Is it just a coincidence that the demographics of these injuries are the same as the sales market targeted by the NRA?

“Firearm-related injuries place a particular burden on governmental payers and the poor,” the study authors wrote. In addition to the 29% of patients nationwide who were insured by Medicaid, which largely serves low-income and disabled Americans, more than 4 out of 5 of the uninsured patients “fell below the 50th income percentile.”

This group is unlikely to be able to pay their medical bills, and so these costs are often written off as losses to the hospitals that provide the care. The cost of keeping those hospitals open, in turn, is typically borne by taxpayers in the form of local tax levies or block grants to the states.

So when the right-wing 1% eliminates Medicaid and allows nationwide concealed carry by 18-year-olds, who will pay for these gun injuries and emergency room visits? The NRA, or the American public?

Until now, the most recent estimate of the cost of firearm injuries extended only through 1997 and used hospital data from only two states.

That’s very likely because in 1996, gun rights advocates on Capitol Hill began forbidding the use of federal funds “to advocate or promote gun control” and federal funds to conduct research on firearms injuries virtually dried up.
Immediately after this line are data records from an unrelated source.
(** The heap entry of a call that is not finished. *)
Lemma active_entry l c p k e :
  lock_inv l -> calls l !! c = Some p -> active p = Some (k, e) ->
  entries l !! k = Some e /\ exists ent, heap l !! e = Some ent.
Proof. intros [H1 H2 H3 H4 H5 H6] Hc Hp. pose proof (H3 _ _ _ _ Hc Hp) as Hk. split; [done|]. by eapply H5. Qed.

(** ** Properties *)

(** C37. Mutual exclusion under every interleaving of any number of calls,
    cancellations and releases: two calls that hold the lock of one key are
    the same call. *)
Theorem lock_mutual_exclusion l c1 c2 key e1 e2 :
  reachable l -> calls l !! c1 = Some (Holding key e1) -> calls l !! c2 = Some (Holding key e2) -> c1 = c2.
Proof.
  intros Hl%reachable_inv H1 H2.
  destruct (active_entry _ _ _ _ _ Hl H1 eq_refl) as [Hk1 [ent Hent]].
  destruct (active_entry _ _ _ _ _ Hl H2 eq_refl) as [Hk2 _]. assert (e2 = e1) as -> by congruence.
  apply (countb_unique (holds e1) (calls l) c1 c2 (Holding key e1) (Holding key e1));
    try done; [|apply Nat.eqb_refl..].
  rewrite <-(inv_token _ Hl _ _ Hent). destruct (token ent); simpl; lia.
Qed.

(** C40. The locker neither leaks nor blocks: a key is in the map exactly
    while some call for it is unfinished; returning the token never blocks
    and neither does [release]; and when no call holds the key's lock, every
    waiting call can take the token at once. *)
Theorem lock_no_leak_and_progress l :
  reachable l ->
  (forall key, is_Some (entries l !! key) <-> exists c p e, calls l !! c = Some p /\ active p = Some (key, e)) /\
  (forall c key e, calls l !! c = Some (Holding key e) -> is_Some (exec (Unlock c) l)) /\
  (forall c key e, calls l !! c = Some (Releasing key e) -> is_Some (exec (Release c) l)) /\
  (forall c key e, calls l !! c = Some (Waiting key e) ->
     (forall c' e', calls l !! c' <> Some (Holding key e')) -> is_Some (exec (TakeToken c) l)).
Proof.
  intros Hl%reachable_inv. split; [|split; [|split]].
  - intros key. split.
    + intros [e He]. destruct (inv_used _ Hl _ _ He) as (c & p & Hc & Hp). eauto.
    + intros (c & p & e & Hc & Hp). exists e. by eapply inv_active.
  - intros c key e Hc. destruct (active_entry _ _ _ _ _ Hl Hc eq_refl) as [_ [ent Hent]].
    simpl. rewrite Hc, Hent. simpl. pose proof (inv_token _ Hl _ _ Hent) as Ht.
    assert (0 < countb (holds e) (calls l)) by (eapply countb_pos; [exact Hc|apply Nat.eqb_refl]).
    destruct (token ent); simpl in *; [lia|by eexists].
  - intros c key e Hc. destruct (active_entry _ _ _ _ _ Hl Hc eq_refl) as [_ [ent Hent]].
    simpl. rewrite Hc. unfold release. rewrite Hent. by eexists.
  - intros c key e Hc Hfree. destruct (active_entry _ _ _ _ _ Hl Hc eq_refl) as [Hk [ent Hent]].
    simpl. rewrite Hc, Hent. simpl. destruct (token ent) eqn:Ht; [by eexists|].
    pose proof (inv_token _ Hl _ _ Hent) as Hcount. rewrite Ht in Hcount. simpl in Hcount.
    destruct (existsb (holds e) (calls l)) eqn:Hex.
    + apply existsb_elem_of in Hex as (p & [c' Hc']%list_elem_of_lookup & Hp).
      destruct p as [|key' e'| |]; simpl in Hp; try done. apply Nat.eqb_eq in Hp as ->.
      destruct (active_entry _ _ _ _ _ Hl Hc' eq_refl) as [Hk' _].
      rewrite (inv_inj _ Hl _ _ _ Hk' Hk) in Hc'. by destruct (Hfree c' e).
    + rewrite (proj2 (countb_zero _ _)) in Hcount; [done|]. by apply existsb_false.
Qed.

(** ** A concrete schedule *)
Fixpoint exec_all (l : MemoryLocker) (acts : list action) : option MemoryLocker :=
  match acts with
  | [] => Some l
  | a :: acts' => l' ← exec a l; exec_all l' acts'
  end.

Lemma exec_all_reachable acts l l' : reachable l -> exec_all l acts = Some l' -> reachable l'.
Proof.
  revert l. induction acts as [|a acts IH]; intros l Hl H; simpl in H; [by simplify_eq|].
  apply bind_Some in H as (l1 & Ha & H). eapply IH; [|done]. by eapply reach_step.
Qed.

(** Three calls on one key: the first acquires and unlocks, the second gives
    up, the third acquires. *)
Definition example_schedule : list action :=
  [LockEnter "a" false; LockEnter "a" false; TakeToken 0; LockEnter "a" false; GiveUp 1; Unlock 0;
   TakeToken 2; Release 0; Release 1]%nat.

Lemma lock_mutual_exclusion_witness :
  exists l, exec_all NewMemoryLocker example_schedule = Some l /\
    calls l = [Finished; Finished; Holding "a" 0] /\ (2 = 2)%nat.
Proof.
  eexists. split; [vm_compute; reflexivity|]. split; [vm_compute; reflexivity|].
  apply (lock_mutual_exclusion (default NewMemoryLocker (exec_all NewMemoryLocker example_schedule)) 2 2 "a" 0 0);
    [|vm_compute; reflexivity..].
  apply (exec_all_reachable example_schedule NewMemoryLocker); [apply reach_init|vm_compute; reflexivity].
Defined.

Lemma lock_no_leak_and_progress_witness :
  let l := default NewMemoryLocker (exec_all NewMemoryLocker example_schedule) in
  is_Some (exec (Unlock 2) l).
Proof.
  intros l. assert (reachable l) as Hl.
  { apply (exec_all_reachable example_schedule NewMemoryLocker); [apply reach_init|vm_compute; reflexivity]. }
  destruct (lock_no_leak_and_progress l Hl) as (_ & H & _). apply (H 2%nat "a" 0%nat). vm_compute. reflexivity.
Defined.

(** After the last release the map is empty again. *)
Example lock_entry_removed :
  (fun l => (map_to_list (entries l), refs <$> heap l)) <$>
    exec_all NewMemoryLocker (example_schedule ++ [Unlock 2; Release 2]%nat) = Some ([], [0]).
Proof. vm_compute. reflexivity. Qed.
While the Obama administration last year proposed a welter of initiatives to reduce gun injuries, few are likely to be funded by a GOP-led Congress.

To sum up, the right-wing gun lobby, as represented by the Trumpster, Paul Ryan, and Mitch McConnell, wants to increase gun sales (which will increase gun injuries and deaths) by loosening gun laws, eliminate the source of medical funding which currently keeps the gun huggers alive after they shoot each other, and as with climate change and most science, stifle any fact gathering about gun violence.

In any other "civilized" society this would be seen as ethnic cleansing, or "herd culling."

jimmy the one

(2,717 posts)
3. Compare with England & UK
Mon Apr 3, 2017, 11:13 AM
Apr 2017

Meanwhile, across the atlantic pond in the UK where handguns & assault rifles are banned & long guns strictly controlled, british gunshot injuries are costing a bit less than the $730 million per year here in america:

albeit a bit dated from 2005, could be more, but hardly approaching $730 mill:
Injuries inflicted by gun and knife crime are costing the National Health Service more than £3 million a year, a study suggests.
(at $1.25 per one english pound, that would be about $3.75 million per year in the UK).
http://www.telegraph.co.uk/news/uknews/law-and-order/2480970/Gun-and-knife-crime-costing-NHS-3m-a-year.html

31 Jul 2008 The study by the Trauma Audit Research Network (Tarn) at the University of Manchester {England} looked at all penetrating trauma injuries that resulted in immediate admission to hospital for three or more days, or death within 93 days.
A total of 1,365 patients with such injuries were admitted to half of all hospitals - 121 - in England and Wales between January 2000 and December 2005.
Firearm injuries, accounting for nearly a fifth of cases studied, cost an average of £10,307 per patient


Adjusting for England/Wales/Scottish population of ~60 million requires multiplying by ~5, so adjust the $3.75 mill to about $20 million UK, $730 million America.

Guns, really doing great work in America. Keeping hospitals working overtime.